Carbon‑coated magnetite nanoparticles have been widely explored for water treatment applications; however, the fundamental role, necessity, and true performance advantages of the carbon shell relative to bare magnetite remain insufficiently understood. We present a systematic comparative study of ionic dye adsorption on bare Fe₃O₄ (b‑Fe₃O₄) and carbon‑coated Fe₃O₄ (c‑Fe₃O₄) nanoparticles. Kraft Lignin was the carbon precursor for the carbon shell developed herein. Transmission electron microscopy (TEM) revealed that b‑Fe₃O₄ NPs possessed an average diameter of 74 ± 16 nm, while the carbon shell thickness in c‑Fe₃O₄ NPs measured 7.2 ± 3.0 nm. BET analysis showed a substantial decrease in specific surface area upon coating application, from 71.30 ± 0.21 m²/g for b‑Fe₃O₄ to 12.01 ± 0.06 m²/g for c‑Fe₃O₄. FTIR spectra confirmed the incorporation of aromatic carbon structures, and XRD patterns indicated identical crystallographic peaks for both samples, demonstrating preservation of the magnetite core.
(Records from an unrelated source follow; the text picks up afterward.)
Lemma grpc_step_inv s o : step s o → inv (srv s) → ∃ s', o = Some s' ∧ inv (srv s').
Proof.
  intros Hs Hi. destruct Hs as [st|r Hr|i g ctx now Hn _|i st E Hp|i st ok E Hp|i st e rest ok E Hp Hb|i st E Hp
    |i st E Hp|i st E Hp|i st now E Hp|st v t Hr|t].
  - by eexists.
  - eexists. split; [done|]. by destruct Hi.
  - eexists. split; [done|]. cbn [srv with_srv]. destruct Hi as [Hst Hsub]. constructor; cbn [subs streams].
    + intros j st0. insert_cases j i; [|apply Hst]. intros [= <-]. split_and!; cbn; [by split|lia|].
      intros g' Hg'. destruct (Hsub g' i Hg') as [? ?]. congruence.
    + intros g' j Hg'. insert_cases j i; [done|]. by apply (Hsub g').
  - eexists. split; [done|]. cbn [srv with_srv]. destruct Hi as [Hst Hsub].
    destruct (Hst i st E) as (H1 & H2 & H3). constructor; cbn [subs streams].
    + intros j st0. insert_cases j i.
      * intros [= <-]. split_and!; cbn; [by rewrite H1, Hp|done|]. intros g. insert_cases g (gid st); [done|].
        intros Hg. by apply H3 in Hg as [? _].
      * intros Hj. destruct (Hst j st0 Hj) as (H4 & H5 & H6). split_and!; [done|done|].
        intros g. insert_cases g (gid st); [intros [= ->]; done|]. apply H6.
    + intros g j. insert_cases g (gid st).
      * intros [= <-]. by rewrite lookup_insert_eq.
      * intros Hg. insert_cases j i; [done|]. by apply (Hsub g).
  - eexists. split; [done|]. destruct (inv_streams _ Hi i st E) as (H1 & H2 & H3).
    eapply inv_put; [done..|]. split_and!; cbn; [rewrite H1, Hp; by destruct ok|done|].
    intros g Hg. apply H3 in Hg as [? _]. by destruct ok.
  - eexists. split; [done|]. destruct (inv_streams _ Hi i st E) as (H1 & H2 & H3).
    eapply inv_put; [done..|]. split_and!; cbn; [rewrite H1, Hp; by destruct ok| |].
    + rewrite Hb in H2. cbn in H2. lia.
    + intros g Hg. apply H3 in Hg as [? _]. by destruct ok.
  - eexists. split; [done|]. destruct (inv_streams _ Hi i st E) as (H1 & H2 & H3).
    eapply inv_put; [done..|]. split_and!; cbn; [by rewrite H1, Hp|done|].
    intros g Hg. by apply H3 in Hg as [? _].
  - eexists. split; [done|]. destruct (inv_streams _ Hi i st E) as (H1 & H2 & H3).
    eapply inv_put; [done..| |].
    + intros g j Hg. by apply lookup_delete_Some in Hg as [_ ?].
    + split_and!; cbn; [by rewrite H1, Hp|done|].
      intros g Hg. apply lookup_delete_Some in Hg as [Hne Hg]. apply H3 in Hg as [-> _]. done.
  - destruct (inv_streams _ Hi i st E) as (H1 & H2 & H3).
    assert (ch_closed (chan st) = false) as -> by (apply H1; by rewrite Hp).
    eexists. split; [done|]. eapply inv_put; [done..|]. split_and!; cbn; [|done|].
    + split; [done|]. by intros [? _].
    + intros g Hg. apply H3 in Hg as [_ Hl]. by rewrite Hp in Hl.
  - eexists. split; [done|]. destruct (inv_streams _ Hi i st E) as (H1 & H2 & H3).
    eapply inv_put; [done..|]. split_and!; cbn; [|done|].
    + rewrite H1, Hp. split; intros [? ?]; done.
    + intros g Hg. apply H3 in Hg as [_ Hl]. by rewrite Hp in Hl.
  - destruct (grpc_broadcast_inv (mkEvent "policy_update" v t) _ Hi) as (s' & -> & ? & _). by eexists.
  - destruct (grpc_broadcast_inv (mkEvent "heartbeat" (feed_version (store s)) t) _ Hi) as (s' & -> & ? & _).
    by eexists.
Qed.

Lemma grpc_steps_inv s s' : steps s s' → inv (srv s) → inv (srv s').
Proof.
  induction 1 as [|s s1 s2 Hs _ IH]; [done|]. intros Hi. apply IH.
  by destruct (grpc_step_inv s (Some s1) Hs Hi) as (? & [= <-] & ?).
Qed.

(** The gRPC server never panics on a channel.  In every interleaving of streams
    that open, are served, fail and end, also several of one gateway, with broadcasts and
    registry calls, no step panics: a channel is closed once, by its own stream, after it
    has left the subscription map, a broadcast finds only open channels, and at most 32
    events wait in one. *)
Theorem grpc_streams_safe st r s o :
  steps (mkSys st (NewServer r)) s → step s o →
  (∃ s', o = Some s')
  ∧ (∀ i x, streams (srv s) !! i = Some x → length (buf (chan x)) ≤ 32)
  ∧ (∀ g i, subs (srv s) !! g = Some i →
       ∃ x, streams (srv s) !! i = Some x ∧ gid x = g ∧ ch_closed (chan x) = false).
Proof.
  intros Hs Ho. apply grpc_steps_inv in Hs as Hi; [|apply NewServer_inv]. split_and!.
  - destruct (grpc_step_inv s o Ho Hi) as (s' & -> & _). by eexists.
  - intros i x E. by destruct (inv_streams _ Hi i x E) as (_ & ? & _).
  - intros g i Hg. destruct (inv_subs _ Hi g i Hg) as [x E]. exists x. split; [done|].
    destruct (inv_streams _ Hi i x E) as (H1 & _ & H3). destruct (H3 g Hg) as [-> Hl]. split; [done|].
    apply H1. by destruct (ph x).
Qed.

(** *** One stream per gateway *)

(** A gateway opens a stream only when its earlier streams have ended completely. *)
Definition exclusive_open (s s' : sys) : Prop :=
  ∀ i x, streams (srv s) !! i = None → streams (srv s') !! i = Some x →
    ∀ j y, streams (srv s) !! j = Some y → gid y = gid x → ph y = Done.
Definition exclusive_steps : sys → sys → Prop := rtc (λ s s', step s (Some s') ∧ exclusive_open s s').
(** The second half: the code is consumed and the tokens are issued. *)
Definition issue_for_code (e : env) (db : DB) (code clientID : string) (ac : AuthCode) : DB * reply :=
  let db := ConsumeAuthCode (ok e 2) db code in
  let u := ac_UserID ac in
  let o := ac_OrgID ac in
  let sc := ac_Scopes ac in
  mint e db clientID u o sc
    (λ db at_ rt, SaveToken (ok e 4) (SaveToken (ok e 3) db at_ (access_record e 3 clientID u o sc))
                    rt (refresh_record e 4 clientID u o sc))
    (Join sc " ").

Definition handleAuthorizationCode (e : env) (db : DB) (req : request) : DB * reply :=
  match check_code e db req with
  | Err r => (db, r)
  | Ok (clientID, ac) => issue_for_code e db (form req "code") clientID ac
  end.

Definition handleRefreshToken (e : env) (db : DB) (req : request) : DB * reply :=
  let refreshToken := form req "refresh_token" in
  let '(clientID, _) := default ("", "") (basic req) in
  let clientID := if bool_decide (clientID = "") then form req "client_id" else clientID in
  if bool_decide (refreshToken = "") || bool_decide (clientID = "")
  then (db, Fail 400 "missing refresh_token or client_id")
  else
    match GetToken (ok e 0) db refreshToken with
    | None => (db, Fail 401 "invalid refresh_token")
    | Some t =>
        if negb (bool_decide (TokenType t = "refresh")) || Revoked t then (db, Fail 401 "invalid refresh_token")
        else if (t_ExpiresAt t <? clk e 0)%Z then (db, Fail 401 "refresh_token expired")
        else
          let u := t_UserID t in
          let o := t_OrgID t in
          let sc := t_Scopes t in
          mint e db clientID u o sc
            (λ db at_ rt,
               SaveToken (ok e 3)
                 (SaveToken (ok e 2) (RevokeToken (ok e 1) db refreshToken) rt (refresh_record e 3 clientID u o sc))
                 at_ (access_record e 4 clientID u o sc)) ""
    end.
Adsorption experiments with anionic Congo red (CRed) and cationic methylene blue (MBlue) were conducted across a pH range of 2-10. Interestingly, b‑Fe₃O₄ NPs exhibited high adsorption of cationic CRed (more than 90%) throughout the entire tested pH range, while displaying negligible adsorption of anionic MBlue. In contrast, c‑Fe₃O₄ showed minimal interaction with CRed except at pH 2, but achieved strong MBlue removal, reaching 85% at pH 10. Kinetic analyses revealed rapid CRed uptake by b‑Fe₃O₄, reaching equilibrium within ~10 minutes at pH 4, whereas c‑Fe₃O₄ required more than 24 hours to reach equilibrium for both dyes. Isotherm studies further confirmed distinct adsorption behaviors associated with each material system. These findings highlight that bare magnetite offers superior performance for anionic CRed, whereas carbon coating selectively improves uptake of cationic MBlue, highlighting that the benefits of carbon shells are system-dependent rather than universal.